##### GIVEN ENTRIES #####
(* ===== verification/WebSteps.v ===== *)
(** * What a web request does to the node

    Every request is a sequence of primitive steps, each guarded by what the request is
    entitled to: hub operations by write access, edits of the allow-list by the admin
    scope, a claim by an authenticated user and a plausible callsign, and otherwise at
    most a visit, which makes an absent viewer present and absent again.  The theorems
    about requests are inductions over these steps. *)
From S2P Require Import Prelude Unicode GoStrings ChatModel ChatSeen ChatStore ChatHub.
From S2P Require Import HubProps HubTheorems PeerAllow PeerRouter Sqlite Web.
From stdpp Require Import options.
Local Open Scope Z_scope.
Import Webchat.

(** ** Hub operations on the store *)

Section hub_store.
Context {St : Type} `{!Store St}.
Implicit Types h : Hub.Hub St.

(** A hub operation leaves the node's name alone and touches the store at most by
    saving one message, which has an id. *)
Definition saves h h' : Prop :=
  Hub.h_ourNode h' = Hub.h_ourNode h
  ∧ (Hub.h_store h' = Hub.h_store h
     ∨ ∃ m, m_ID m ≠ [] ∧ Hub.h_store h' = (SaveMessage (Hub.h_store h) m).1).

Lemma saves_frame h h' :
  Hub.h_ourNode h' = Hub.h_ourNode h → Hub.h_store h' = Hub.h_store h → saves h h'.
Proof. intros H1 H2. split; [done|by left]. Qed.

Lemma saves_refl h : saves h h.
Proof. by apply saves_frame. Qed.

Lemma saves_emit es h h' : saves h h' → saves h (Hub.emit es h').2.
Proof. intros H. by destruct es. Qed.

Lemma saves_member t k h h' : saves h h' → saves h (Hub.member_add t k h').2.
Proof. intros H. unfold Hub.member_add. by destruct (_ !! _). Qed.

Lemma saves_ensure name h h' : saves h h' → saves h (Hub.ensureTopicLocked name h').2.
Proof. intros H. unfold Hub.ensureTopicLocked. st_simpl. by destruct (_ !! _). Qed.

Lemma saves_users g h h' : saves h h' → saves h (Hub.upd_users g h').
Proof. done. Qed.
Lemma saves_del t k h h' : saves h h' → saves h (Hub.member_del t k h').2.
Proof. done. Qed.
#####
*THE PROBLEM*
Write down every line of the data above that includes the string "most".

*OUTPUT FOR THIS EXERCISE*
    most a visit, which makes an absent viewer present and absent again.  The theorems
(** A hub operation leaves the node's name alone and touches the store at most by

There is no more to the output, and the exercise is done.